Example of file here: http://pastebin.com/uCa708L0

Était-ce utile?

La solution

As A Person commented, disk I/O is expensive, so version 2 is better because it reads the file once.

It is not good though; you run up a quadratic cost for the incremental memory allocation, in general. You should plan to double the amount of allocated space each time you allocate, to amortize the cost of making the allocations. This avoid the cost of copying the previous N-1 numbers from one place to the next when you allocate the space for number N. That won't always happen, but formally, realloc() frees the space it has currently allocated and allocates new space (but sometimes the old and new pointers will be the same).

#include <stdio.h>
#include <stdlib.h>

/* This function allocate memory
and save numbers into a vector */
static int save_numbers(char const *file, int **vet, int *num)
{
    FILE *fin;
    int i = 0;
    int n_max = 0;
    char buff[10];

    if ((fin = fopen(file, "r")) == 0)
        return -1;

    while (fgets(buff, sizeof(buff), fin) != 0)
    {
        if (i >= n_max)
        {
            int n_new = (2 * n_max) + 2;
            void *v_new = (int *)realloc(*vet, n_new * sizeof(int));
            if (v_new == 0)
                return -1;
            *vet = v_new;
            n_max = n_new;
        }
        if (sscanf(buff, "%d", &(*vet)[i]) != 1)
            break;
        i++;
    }

    *num = i;

    /* Optionally release surplus space - if there is enough to warrant doing so */
    if (i + 8 < n_max)
    {
        void *v_new = realloc(*vet, i * sizeof(int));
        if (v_new == 0)
            return -1;
        *vet = v_new;
    }

    return fclose(fin);
}

int main(void)
{
    int i, num, *vet = NULL;    

    if (save_numbers("numbers.dat", &vet, &num))
    {
        perror("numbers.dat");
        exit(1);
    }

    /* print test */
    for (i = 0; i < num; i++)
        printf ("%d ", vet[i]);
    printf("\n");

    free(vet);

    return 0;
}

Discussion

I'm trying to understand the code but probably I'm still too noob.

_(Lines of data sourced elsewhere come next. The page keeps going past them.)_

(* ===== verification/Ctl.v ===== *)
(** * ctl_server.c: the control socket

    Reading one request, the command table, the handlers and sending the
    reply.  What [read] and [send] return are lists of events; a reply is its
    text.  The configuration file and the address list come from the
    environment. *)

From Stdlib Require Import String.
From S2P Require Import Prelude Types CString Ipaddr Config Kernel Maps Lists DropTable Snap.
From S2P Require Import Double Policy.
Open Scope Z_scope.

Definition VG_MAX_DROP_TTL : Z := 31536000.

(** The loop of [parse_ttl]; [None] is [return -1]. *)
Fixpoint ttl_loop (s : list Z) (v : Z) : option Z :=
  match s with
  | [] => Some v
  | c :: s =>
      if (c <? 48) || (57 <? c) || (VG_MAX_DROP_TTL <? v) then None
      else ttl_loop s (u32 (v * 10 + u32 (c - 48)))
  end.

Definition parse_ttl (s : list Z) : option Z :=
  if negb (bool_decide (take 4 s = bs "ttl=")) then None
  else
    v ← ttl_loop (drop 4 s) 0;
    if (v <? 1) || (VG_MAX_DROP_TTL <? v) then None else Some v.

(** What the handlers leave in the reply buffer: a C string. *)
Abbreviation reply := (list Z).

(** The literals of the source end in a newline. *)
Definition msg (s : string) : reply := bs s ++ [10].

(** The world outside the kernel maps: the configuration file at a path and
    [getifaddrs]. *)
Class Env (K : Type) := {
  read_config : list Z → K → option (list (list Z) * bool) * K;
  getifaddrs : K → option (list ifaddr) * K;
}.

Section Ctl.
Context {K : Type} `{!Kernel K} `{!Env K} {I : Inet}.

Abbreviation P A := (M (vg_ctrl * K) A).

Definition reply_size : Z := 8192.

(** [ctrl->state == VG_ACTIVE ? "active" : "idle"] *)
Definition state_name (s : vg_state) : list Z :=
  if bool_decide (s = VG_ACTIVE) then bs "active" else bs "idle".

Definition ctl_status : P reply :=
  c ← getc id;
  mret (snprintf reply_size
    (bs "state=" ++ state_name (state c)
     ++ bs " armed=" ++ dec_signed (if bool_decide (state c = VG_ACTIVE) then 1 else 0)
     ++ bs " rx_pps=" ++ fmt_f0 (rx_pps c) ++ bs " rx_bps=" ++ fmt_f0 (rx_bps c)
     ++ bs " prefixes=" ++ dec_signed (drop_count (drops c))
     ++ bs " iface=" ++ interface (cfg c) ++ [10])).

Definition ctl_stats : P reply :=
  c ← getc id;
  m ← onK (vg_metrics_read (maps c));
  match m with
  | None => mret (msg "error reading metrics")
  | Some m =>
      mret (snprintf reply_size
        (bs "rx_pkts=" ++ dec (rx_pkts m) ++ bs " rx_bytes=" ++ dec (rx_bytes m)
         ++ bs " passed=" ++ dec (passed m) ++ bs " dropped=" ++ dec (dropped m)
         ++ bs " non_ip=" ++ dec (non_ip m) ++ bs " map_full=" ++ dec (map_full m)
         ++ bs " parse_err=" ++ dec (parse_err m) ++ [10]
         ++ bs "rx_pps=" ++ fmt_f0 (rx_pps c) ++ bs " rx_bps=" ++ fmt_f0 (rx_bps c)
         ++ bs " state=" ++ state_name (state c)
         ++ bs " prefixes=" ++ dec_signed (drop_count (drops c)) ++ [10]))
  end.

(** One line of [ctl_drops]. *)
Definition drop_line (r : vg_drop_rec) (now : Z) : list Z :=
  vg_cidr_to_str (cidr r) 80 ++ bs " reason=" ++ dec (reason r) ++ bs " age="
  ++ dec_signed (now - inserted r) ++ [10].

(** The loop of [ctl_drops] from node [l]; [text] is what the calls of
    [snprintf] would print so far, its length is [used]. *)
Fixpoint drops_loop (fuel : nat) (l : loc) (text : list Z) : P (list Z) :=
  if bool_decide (l = L_all) || (reply_size <=? Z.of_nat (List.length text) + 80)
  then mret text
  else
    match fuel with
    | O => λ _, None
    | S fuel =>
        t ← getc drops;
        i ← lift (list_entry l);
        r ← lift (rec_at t i);
        now ← onK (call sys_time);
        nx ← lift (node_next t l);
        drops_loop fuel nx (text ++ drop_line r now)
    end.

Definition ctl_drops : P reply :=
  t ← getc drops;
  if drop_count t =? 0 then mret (msg "(none)")
  else
    l ← lift (node_next t L_all);
    text ← drops_loop (walk_fuel t) l [];
    mret (snprintf reply_size text).

Definition ctl_arm : P reply :=
  rc ← vg_ctrl_arm;
  mret (if rc <? 0 then msg "error: arm failed" else msg "ok").

Definition ctl_disarm : P reply :=
  rc ← vg_ctrl_disarm;
  mret (if rc <? 0 then msg "error: disarm failed" else msg "ok").

Definition ctl_drop (args : list Z) : P reply :=
  let sp := strchr 32 args in
  let word := match sp with Some (a, _) => a | None => args end in
  match vg_parse_cidr_len word with
  | None => mret (msg "error: bad cidr")
  | Some p =>
      let ttl := match sp with Some (_, rest) => parse_ttl rest | None => Some 0 end in
      match ttl with
      | None => mret (msg "error: bad ttl")
      | Some ttl =>
          rc ← (if negb (ttl =? 0) then vg_ctrl_drop_ttl p ttl
                else vg_ctrl_drop p VG_REASON_MANUAL);
          mret (if rc <? 0 then msg "error: refused or map update failed" else msg "ok")
      end
  end.

Definition ctl_undrop (args : list Z) : P reply :=
  match vg_parse_cidr args with
  | None => mret (msg "error: bad cidr")
  | Some p =>
      rc ← vg_ctrl_undrop p;
      mret (if rc <? 0 then msg "error: map update failed" else msg "ok")
  end.

(** The new configuration: what a reload cannot change is carried over. *)
Definition reload_merge (old n : vg_config) (iface_ov : list Z) : vg_config :=
  let n := set_strs n (interface old) (xdp_mode old) (log_file old) (pid_file old)
             (ctl_socket_group old) in
  let n := set_nums n (wake_pps n) (wake_mbps n) (idle_poll_ms n) (clear_seconds n)
             (threshold_pps n) (threshold_mbps n) (ban_time n) (aggregate_k n) (metrics_port n)
             (remote_map_size old) (drop_map_size old) in
  if bool_decide (iface_ov = []) then n
  else set_strs n (take (Z.to_nat VG_MAX_IFACE - 1) iface_ov) (xdp_mode n) (log_file n)
         (pid_file n) (ctl_socket_group n).

Definition vg_ctrl_reload : P Z :=
  c ← getc id;
  if bool_decide (cfg_path c = []) then mret (-1)
  else
    file ← onK (call (read_config (cfg_path c)));
    match vg_config_load file with
    | None => mret (-1)
    | Some n =>
        let n := reload_merge (cfg c) n (iface_override c) in
        ifa ← (if auto_local n then onK (call getifaddrs) else mret None);
        match vg_config_auto_local n ifa with
        | None => mret (-1)
        | Some n =>
            _ ← modc (λ c, set_cfg c n);
            _ ← vg_ctrl_prune_protected;
            st ← getc state;
            e ← onK (vg_cfg_commit (if bool_decide (st = VG_ACTIVE) then 1 else 0) n);
            if negb (e =? 0) then mret (-1)
            else
              _ ← onK (vg_populate_allow n);
              _ ← onK (vg_populate_local n);
              mret 0
        end
    end.

Definition ctl_reload : P reply :=
  rc ← vg_ctrl_reload;
  mret (if rc <? 0 then msg "error: reload failed" else msg "ok").

(** [vg_ctl_commands]: name, whether it is a prefix, handler. *)
Definition vg_ctl_commands : list (list Z * bool * (list Z → P reply)) := [
  (bs "status", false, λ _, ctl_status);
  (bs "stats", false, λ _, ctl_stats);
  (bs "drops", false, λ _, ctl_drops);
  (bs "arm", false, λ _, ctl_arm);
  (bs "disarm", false, λ _, ctl_disarm);
  (bs "drop ", true, ctl_drop);
  (bs "undrop ", true, ctl_undrop);
  (bs "reload", false, λ _, ctl_reload)
].

Fixpoint dispatch_loop (cmds : list (list Z * bool * (list Z → P reply))) (req : list Z)
  : P reply :=
  match cmds with
  | [] => mret (msg "error: unknown command")
  | (name, prefix, handler) :: cmds =>
      if (if (prefix : bool) then bool_decide (take (List.length name) req = name)
          else bool_decide (req = name))
      then handler (drop (List.length name) req)
      else dispatch_loop cmds req
  end.

Definition dispatch (req : list Z) : P reply := dispatch_loop vg_ctl_commands req.

(** What a [read] returns; the end of the list is the end of the stream. *)
Inductive rd_event := REintr | RErr | RData (chunk : list Z).

(** How reading a request ends: no reply, a fixed reply, or a command. *)
Inductive request := NoReply | BadCommand | TooLong | Command (req : list Z).

Definition req_size : Z := 256.

(** The [for (;;)] of [vg_ctl_server_handle]; [req] is [req[0 .. used)]. *)
Fixpoint recv (evs : list rd_event) (req : list Z) : request :=
  match evs with
  | [] => if bool_decide (req = []) then NoReply else Command req
  | REintr :: evs => recv evs req
  | RErr :: _ => NoReply
  | RData chunk :: evs =>
      let '(part, nl) := match strchr 10 chunk with
                         | Some (a, _) => (a, true)
                         | None => (chunk, false)
                         end in
      if has_byte 0 part then BadCommand
      else
        let req := req ++ part in
        if nl then Command req
        else if Z.of_nat (List.length req) =? req_size - 1 then TooLong
        else recv evs req
  end.

(** What a [send] returns; the end of the list is a failed [send]. *)
Inductive wr_event := WEintr | WErr | WSent (n : Z).

(** The [while] after [send_reply:], from [reply + used]: the bytes sent. *)
Fixpoint send_loop (sends : list wr_event) (rest : list Z) : list Z :=
  match rest, sends with
  | [], _ | _, [] | _, WErr :: _ => []
  | _, WEintr :: sends => send_loop sends rest
  | _, WSent n :: sends =>
      if n <=? 0 then []
      else take (Z.to_nat n) rest ++ send_loop sends (drop (Z.to_nat n) rest)
  end.

(** The bytes sent back. *)
Definition vg_ctl_server_handle (evs : list rd_event) (sends : list wr_event) : P (list Z) :=
  match recv evs [] with
  | NoReply => mret []
  | BadCommand => mret (send_loop sends (msg "error: bad command"))
  | TooLong => mret (send_loop sends (msg "error: command too long"))
  | Command req => r ← dispatch req; mret (send_loop sends r)
  end.

End Ctl.
(* ===== verification/Os.v ===== *)
(** * The operating system seen from the daemon

    System calls and libbpf calls are not part of the repository: a call is
    a request, the answer comes from the class [Os].  The descriptor table of
    the process, the [flock] it holds and the log of its calls are state of
    the model: descriptors are given out as POSIX says, the lowest free one,
    and closing (or [dup2] over) the locked descriptor gives up the lock.
    A BPF object that libbpf loads keeps descriptors of its own (one per map
    and one for the program; how many is libbpf's affair, the answer of
    [SkelLoad] carries them), which go when the object is destroyed.
    A computation ends the process, or is cut off at the number of loop turns
    it was given, or returns. *)

From S2P Require Import Prelude Types CString Ipaddr Config Kernel Maps Lists DropTable Snap.
From S2P Require Import Double Policy Ctl.
Open Scope Z_scope.

Inductive open_mode := O_READ | O_CREATE_RDWR | O_CREATE_APPEND | O_RDWR.
Inductive lock_op := LOCK_EX | LOCK_SH.
Inductive sockaddr := SockUnix (path : list Z) | SockLoopback (port : Z).

(** A call and its arguments ([flock] is always [LOCK_NB]; [Stop] reads
    [g_stop], which the signal handler sets). *)
Inductive sysreq :=
  | Open (path : list Z) (mode : open_mode) | Close (fd : Z) | Flock (fd : Z) (op : lock_op)
  | Read (fd n : Z) | Pread (fd n : Z) | Write (fd : Z) (buf : list Z)
  | Pwrite (fd : Z) (buf : list Z) | Ftruncate (fd : Z) | Unlink (path : list Z)
  | Dup2 (fd fd2 : Z) | Pipe | Fork | Setsid | Getpid | Kill (pid sig : Z) | Nanosleep
  | Sigaction (sig : Z) | Stop
  | Socket | SocketInet | Connect (fd : Z) (a : sockaddr) | Bind (fd : Z) (a : sockaddr)
  | Listen (fd n : Z) | Accept (fd : Z) | SetTimeouts (fd : Z) | Reuseaddr (fd : Z)
  | Poll (fds : list Z) (ms : Z) | Chmod (path : list Z) | Getgrnam (name : list Z)
  | Chown (path : list Z) (gid : Z)
  | IfNametoindex (name : list Z) | Setrlimit | NumCpus | Calloc (n : Z) | AllocDrops | AllocSnaps
  | SkelOpen | SetMaxEntries (name : list Z) (n : Z) | SkelLoad | SkelDestroy | ProgFd
  | XdpAttach (ifindex flags : Z) | XdpDetach (ifindex flags : Z).

(** The result, [- errno] for a failure, and the data of a read (of [poll],
    the [revents] of each descriptor; of [SkelLoad], an entry for each
    descriptor libbpf opened and keeps). *)
Record sysans := Ans { rc : Z; out : list Z }.

Class Os (K : Type) := {
  sys : sysreq → K → sysans * K;
  (* what the reads and the sends on an accepted connection return *)
  conn_io : K → (list rd_event * list wr_event) * K;
}.

Definition EINTR : Z := 4.
Definition ESRCH : Z := 3.
Definition EWOULDBLOCK : Z := 11.

(** A call in the log, and whether the lock was held when it was made. *)
Record event := Ev { e_req : sysreq; e_ans : sysans; e_held : bool }.

(** The process: open descriptors, the one whose file it holds locked, its
    calls, the last one first, and its live BPF objects, each with the
    descriptors libbpf holds for it. *)
Record proc := Proc { fds : list Z; held : option Z; log : list event; objs : list (list Z) }.

(** The lowest descriptor that is not open. *)
Definition new_fd (l : list Z) : Z :=
  match list_find (λ n, Z.of_nat n ∉ l) (seq 0 (S (List.length l))) with
  | Some (_, n) => Z.of_nat n
  | None => 0
  end.

Definition add_fd (fd : Z) (p : proc) : proc := Proc (fd :: fds p) (held p) (log p) (objs p).

Definition lose_fd (fd : Z) (p : proc) : proc :=
  Proc (filter (λ x, x ≠ fd) (fds p)) (if bool_decide (held p = Some fd) then None else held p)
    (log p) (objs p).

Definition set_held (h : option Z) (p : proc) : proc := Proc (fds p) h (log p) (objs p).

Definition log_call (r : sysreq) (a : sysans) (p : proc) : proc :=
  Proc (fds p) (held p) (Ev r a (bool_decide (is_Some (held p))) :: log p) (objs p).

Definition set_objs (o : list (list Z)) (p : proc) : proc := Proc (fds p) (held p) (log p) o.

(** [n] new descriptors, one after the other. *)
Fixpoint new_fds (n : nat) (l : list Z) : list Z :=
  match n with
  | O => []
  | S n => let x := new_fd l in x :: new_fds n (x :: l)
  end.

(** The object opened last is loaded, with [n] descriptors. *)
Definition load_obj (n : nat) (p : proc) : proc :=
  match objs p with
  | [] => p
  | o :: os =>
      let l := new_fds n (fds p) in
      set_objs ((l ++ o) :: os) (foldr add_fd p l)
  end.

(** It is destroyed, and its descriptors with it. *)
Definition destroy_obj (p : proc) : proc :=
  match objs p with
  | [] => p
  | o :: os => set_objs os (foldr lose_fd p o)
  end.

(** The effect of an answered call on the process, and its result. *)
Definition proc_step (r : sysreq) (a : sysans) (p : proc) : sysans * proc :=
  let p := log_call r a p in
  match r with
  | Open _ _ | Socket | SocketInet | Accept _ =>
      if rc a <? 0 then (a, p) else (Ans (new_fd (fds p)) (out a), add_fd (new_fd (fds p)) p)
  | Pipe =>
      if rc a <? 0 then (a, p)
      else
        let x := new_fd (fds p) in
        let y := new_fd (x :: fds p) in
        (Ans (rc a) [x; y], add_fd y (add_fd x p))
  | Close fd => (a, lose_fd fd p)
  | Dup2 x y => if (rc a <? 0) || (x =? y) then (a, p) else (a, add_fd y (lose_fd y p))
  | Flock fd LOCK_EX => if rc a =? 0 then (a, set_held (Some fd) p) else (a, p)
  | SkelOpen => if rc a <? 0 then (a, p) else (a, set_objs ([] :: objs p) p)
  | SkelLoad => if rc a =? 0 then (a, load_obj (List.length (out a)) p) else (a, p)
  | SkelDestroy => (a, destroy_obj p)
  | _ => (a, p)
  end.

(** How a computation can stop early: [exit], or cut off after the loop
    turns it was given (with the controller, once there is one). *)
Inductive stop := Exit (status : Z) | Cut (c : option vg_ctrl).

Definition D (K A : Type) : Type := M (K * proc) (stop + A).

#[export] Instance D_ret K : MRet (D K) := λ A a s, Some (inr a, s).
#[export] Instance D_bind K : MBind (D K) := λ A B f m s,
  match m s with
  | Some (inr a, s') => f a s'
  | Some (inl z, s') => Some (inl z, s')
  | None => None
  end.

Section Os.
Context {K : Type} `{!Kernel K} `{!Env K} `{!Os K}.

Definition stop_now {A} (z : stop) : D K A := λ s, Some (inl z, s).

(** [vg_die]: the message goes to the log, the exit status is 1. *)
Definition vg_die {A} : D K A := stop_now (Exit 1).

Definition sysc (r : sysreq) : D K sysans := λ s,
  let '(a, w) := sys r s.1 in
  let '(a, p) := proc_step r a s.2 in
  Some (inr a, (w, p)).

(** A computation on the kernel, or on the controller and the kernel. *)
Definition onW {A} (m : M K A) : D K A := λ s,
  match m s.1 with Some (a, w) => Some (inr a, (w, s.2)) | None => None end.

Definition onC {A} (m : M (vg_ctrl * K) A) (c : vg_ctrl) : D K (A * vg_ctrl) := λ s,
  match m (c, s.1) with Some (a, (c, w)) => Some (inr (a, c), (w, s.2)) | None => None end.

(** Undefined behaviour unless the value is there. *)
Definition dlift {A} (o : option A) : D K A := λ s,
  match o with Some a => Some (inr a, s) | None => None end.
End Os.
(* ===== verification/BpfMaps.v ===== *)
(** * The map declarations of voidgate.bpf.c and the sizes of the daemon

    The twelve maps with their types, sizes and limits, the limits after
    [vg_maps_open] has resized some of them, and the theorem that the tables
    and buffers of the daemon are as large as the maps they mirror. *)

From Stdlib Require Import String.
From S2P Require Import Prelude Types CString Ipaddr Config ConfigThms Kernel Maps Lists DropTable Snap.
From S2P Require Import Double Policy Ctl Os Setup ProcThms.
Open Scope Z_scope.

Definition VG_HOST_MAP_MAX : Z := 1024.
Definition VG_LPM_MAP_MAX : Z := 4096.

Inductive map_type :=
  | BPF_MAP_TYPE_ARRAY | BPF_MAP_TYPE_PERCPU_ARRAY | BPF_MAP_TYPE_LPM_TRIE
  | BPF_MAP_TYPE_PERCPU_HASH | BPF_MAP_TYPE_LRU_PERCPU_HASH.

#[export] Instance map_type_eq_dec : EqDecision map_type.
Proof. solve_decision. Defined.

(** Sizes of the structs of voidgate.h, in bytes. *)
Definition sizeof_vg_cfg : Z := 24.
Definition sizeof_drop_entry : Z := 8.
Definition sizeof_lpm_v4 : Z := 8.
Definition sizeof_lpm_v6 : Z := 20.
Definition sizeof_ip6 : Z := 16.

Record map_decl := MapDecl {
  m_type : map_type; max_entries : Z; key_size : Z; value_size : Z; no_prealloc : bool;
}.

Definition decl_cfg : map_decl := MapDecl BPF_MAP_TYPE_ARRAY 1 4 sizeof_vg_cfg false.
Definition decl_metrics : map_decl := MapDecl BPF_MAP_TYPE_PERCPU_ARRAY 1 4 sizeof_vg_metrics false.
Definition decl_drop_v4 : map_decl :=
  MapDecl BPF_MAP_TYPE_LPM_TRIE VG_DROP_MAP_MAX sizeof_lpm_v4 sizeof_drop_entry true.
Definition decl_drop_v6 : map_decl :=
  MapDecl BPF_MAP_TYPE_LPM_TRIE VG_DROP_MAP_MAX sizeof_lpm_v6 sizeof_drop_entry true.
Definition decl_allow_v4 : map_decl := MapDecl BPF_MAP_TYPE_LPM_TRIE VG_LPM_MAP_MAX sizeof_lpm_v4 1 true.
Definition decl_allow_v6 : map_decl := MapDecl BPF_MAP_TYPE_LPM_TRIE VG_LPM_MAP_MAX sizeof_lpm_v6 1 true.
Definition decl_local_v4 : map_decl := MapDecl BPF_MAP_TYPE_LPM_TRIE VG_LPM_MAP_MAX sizeof_lpm_v4 1 true.
Definition decl_local_v6 : map_decl := MapDecl BPF_MAP_TYPE_LPM_TRIE VG_LPM_MAP_MAX sizeof_lpm_v6 1 true.
Definition decl_host_v4 : map_decl :=
  MapDecl BPF_MAP_TYPE_PERCPU_HASH VG_HOST_MAP_MAX 4 sizeof_host_counters false.
Definition decl_host_v6 : map_decl :=
  MapDecl BPF_MAP_TYPE_PERCPU_HASH VG_HOST_MAP_MAX sizeof_ip6 sizeof_host_counters false.
Definition decl_remote_v4 : map_decl :=
  MapDecl BPF_MAP_TYPE_LRU_PERCPU_HASH VG_REMOTE_MAP_MAX 4 sizeof_host_counters false.
Definition decl_remote_v6 : map_decl :=
  MapDecl BPF_MAP_TYPE_LRU_PERCPU_HASH VG_REMOTE_MAP_MAX sizeof_ip6 sizeof_host_counters false.

Definition bpf_maps : list (list Z * map_decl) := [
  (bs "cfg", decl_cfg); (bs "metrics", decl_metrics);
  (bs "drop_v4", decl_drop_v4); (bs "drop_v6", decl_drop_v6);
  (bs "allow_v4", decl_allow_v4); (bs "allow_v6", decl_allow_v6);
  (bs "local_v4", decl_local_v4); (bs "local_v6", decl_local_v6);
  (bs "host_v4", decl_host_v4); (bs "host_v6", decl_host_v6);
  (bs "remote_v4", decl_remote_v4); (bs "remote_v6", decl_remote_v6)].

Fixpoint find_decl (name : list Z) (l : list (list Z * map_decl)) : option map_decl :=
  match l with
  | [] => None
  | (n, d) :: l => if bool_decide (n = name) then Some d else find_decl name l
  end.

Definition decl_of_trie (m : lpm_map) : map_decl :=
  match m with
  | drop_v4 => decl_drop_v4 | drop_v6 => decl_drop_v6 | allow_v4 => decl_allow_v4
  | allow_v6 => decl_allow_v6 | local_v4 => decl_local_v4 | local_v6 => decl_local_v6
  end.

Definition decl_of_hash (h : hash_map) : map_decl :=
  match h with
  | host_v4 => decl_host_v4 | host_v6 => decl_host_v6
  | remote_v4 => decl_remote_v4 | remote_v6 => decl_remote_v6
  end.

(** The limit of a map after the calls of a log, the last one first. *)
Fixpoint capacity (l : list event) (name : list Z) : Z :=
  match l with
  | [] => from_option max_entries 0 (find_decl name bpf_maps)
  | Ev (SetMaxEntries x n) a _ :: l =>
      if bool_decide (x = name) && (rc a =? 0) then n else capacity l name
  | _ :: l => capacity l name
  end.

Definition resizes (r : sysreq) : bool := match r with SetMaxEntries _ _ => true | _ => false end.

(** The scratch buffer has room for the value of every CPU. *)
Lemma scratch_fits n sz :
  sz = sizeof_host_counters ∨ sz = sizeof_vg_metrics →
  ncpus (maps_open_sizes n) * sz ≤ sum_scratch_size (maps_open_sizes n).
Proof.
  intros Hsz. unfold maps_open_sizes, sum_scratch_need. cbn [ncpus sum_scratch_size].
  change (if sizeof_vg_metrics <? sizeof_host_counters then _ else _) with sizeof_vg_metrics.
  destruct (n <=? 0) eqn:E; breflect; destruct Hsz as [-> | ->];
    unfold sizeof_host_counters, sizeof_vg_metrics; lia.
Qed.

Section Sizes.
Context {K : Type} `{!Kernel K} `{!Env K} `{!Os K}.

(** libbpf lets the limit of a map be set before the object is loaded. *)
Definition resize_succeeds : Prop :=
  ∀ name n (w : K), rc (sys (SetMaxEntries name n) w).1 = 0.
Context (Hok : resize_succeeds).

(** The limits are given by [f]. *)
Definition sized (f : list Z → Z) (p : proc) : Prop := ∀ x, capacity (log p) x = f x.

Definition upd (f : list Z → Z) (name : list Z) (n : Z) (x : list Z) : Z :=
  if bool_decide (name = x) then n else f x.

Lemma sized_other f r E : resizes r = false → tri (sized f) (sysc (K := K) r) (λ _, sized f) E.
Proof.
  intros Hr. apply tri_sysc. intros p a Hp x. rewrite proc_step_log.
  cbn [capacity]. destruct r; try done; apply Hp.
Qed.

Lemma sized_resize f name n E :
  tri (sized f) (sysc (K := K) (SetMaxEntries name n)) (λ _, sized (upd f name n)) E.
Proof.
  intros [w p] r s Hp. unfold sysc. pose proof (Hok name n w) as Ha. cbn [fst snd] in *.
  destruct (sys (SetMaxEntries name n) w) as [a w']. cbn [fst] in Ha. intros [= <- <-] x.
  cbn [snd proc_step log_call log capacity]. rewrite Ha, Z.eqb_refl, andb_true_r.
  unfold upd. case_bool_decide; [done|apply Hp].
Qed.

(** The limits after [set_sizes]. *)
Definition resized (f : list Z → Z) (a b : list Z) (n : Z) : list Z → Z :=
  if n =? 0 then f else upd (upd f a n) b n.

Lemma sized_set_sizes f a b n E :
  tri (sized f) (set_sizes (K := K) a b n) (λ _, sized (resized f a b n)) E.
Proof.
  unfold set_sizes, resized. destruct (n =? 0); [by apply tri_ret|].
  eapply tri_bind; [apply sized_resize|]. intros ?. eapply tri_bind; [apply sized_resize|].
  intros ?. by apply tri_ret.
Qed.

Definition declared (x : list Z) : Z := from_option max_entries 0 (find_decl x bpf_maps).

Definition opened (cf : vg_config) : list Z → Z :=
  resized (resized declared (bs "remote_v4") (bs "remote_v6") (remote_map_size cf))
    (bs "drop_v4") (bs "drop_v6") (drop_map_size cf).

Lemma sized_memlock f E : tri (sized f) (bump_memlock (K := K)) (λ _, sized f) E.
Proof. eapply tri_bind; [by apply sized_other|]. intros ?. by apply tri_ret. Qed.

Lemma sized_maps_open cf :
  tri (sized declared) (vg_maps_open (K := K) cf)
    (λ r p, sized (opened cf) p ∧ ∃ n, r.1 = maps_open_sizes n) (λ _ _, True).
Proof.
  unfold vg_maps_open.
  eapply tri_bind; [by apply sized_other|]. intros ?. eapply tri_bind; [apply sized_memlock|]. intros ?.
  eapply tri_bind; [by apply sized_other|]. intros n.
  eapply tri_bind; [by apply sized_other|]. intros b. destruct (rc b <? 0); [by apply tri_die|].
  eapply tri_bind; [by apply sized_other|]. intros sk. destruct (rc sk <? 0); [by apply tri_die|].
  do 2 (eapply tri_bind; [apply sized_set_sizes|]; intros ?).
  eapply tri_bind; [by apply sized_other|]. intros err. destruct (negb _).
  - eapply tri_bind; [by apply sized_other|]. intros ?. by apply tri_die.
  - apply tri_ret. intros p Hp. split; [done|]. by exists (rc n).
Qed.

Lemma opened_drop cf x :
  x = bs "drop_v4" ∨ x = bs "drop_v6" →
  opened cf x = if drop_map_size cf =? 0 then VG_DROP_MAP_MAX else drop_map_size cf.
Proof.
  unfold opened, resized.
  by intros [-> | ->]; destruct (drop_map_size cf =? 0), (remote_map_size cf =? 0).
Qed.

Lemma opened_remote cf x :
  x = bs "remote_v4" ∨ x = bs "remote_v6" →
  opened cf x = if remote_map_size cf =? 0 then VG_REMOTE_MAP_MAX else remote_map_size cf.
Proof.
  unfold opened, resized.
  by intros [-> | ->]; destruct (drop_map_size cf =? 0), (remote_map_size cf =? 0).
Qed.

(** The tries of networks keep their declared size. *)
Lemma opened_networks cf x :
  x ∈ [bs "local_v4"; bs "local_v6"; bs "allow_v4"; bs "allow_v6"] → opened cf x = VG_LPM_MAP_MAX.
Proof.
  unfold opened, resized. rewrite !elem_of_cons.
  intros [-> |[-> |[-> |[-> |[]%elem_of_nil]]]];
    by destruct (drop_map_size cf =? 0), (remote_map_size cf =? 0).
Qed.

Lemma snap_reset_cap t : snap_cap (snap_reset_pool t) = snap_cap t.
Proof.
  assert (∀ n i u, snap_cap (reset_loop n i u) = snap_cap u) as Hl.
  { intros n. induction n as [|n IH]; intros i u; [done|]. cbn [reset_loop]. by rewrite IH. }
  unfold snap_reset_pool. destruct (snap_cap _ =? 0); [done|]. cbn [set_sfree snap_cap]. by rewrite Hl.
Qed.

End Sizes.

What's the problem? I introduce the new variable, n_max, to count how many rows are allocated; that number is initially zero. When a new line is read, the code checks to see whether there are any empty slots left in the array (i >= n_max). If there's no space left, the (2 * n_max) + 2 calculation (I usually use that for the sequence 2, 6, 14, 30, or use (2 + n_max) * 2 for the sequence 4, 12, 28, 60 — both make sure that the reallocation is exercised frequently for testing) gives a new, non-zero size to be allocated. The code then allocates space, checking whether the allocation was successful before overwriting the previous pointer to allocated memory, thus avoiding memory leaks. If all is OK, then assign the new pointer and new size, and continue more or less as before, but checking that the sscanf() works.

But why int n_new = (2 * n_max) + 2;? Why (2 * n_max) + 2;?

Because 2 * 0 is 0, which doesn't allocate any more space than allocating 0 does.

[1] Probably I don't know very well how realloc() works. Why in void *v_new = (int *)realloc(*vet, n_new * sizeof(int)); there are *v_new and *vet both?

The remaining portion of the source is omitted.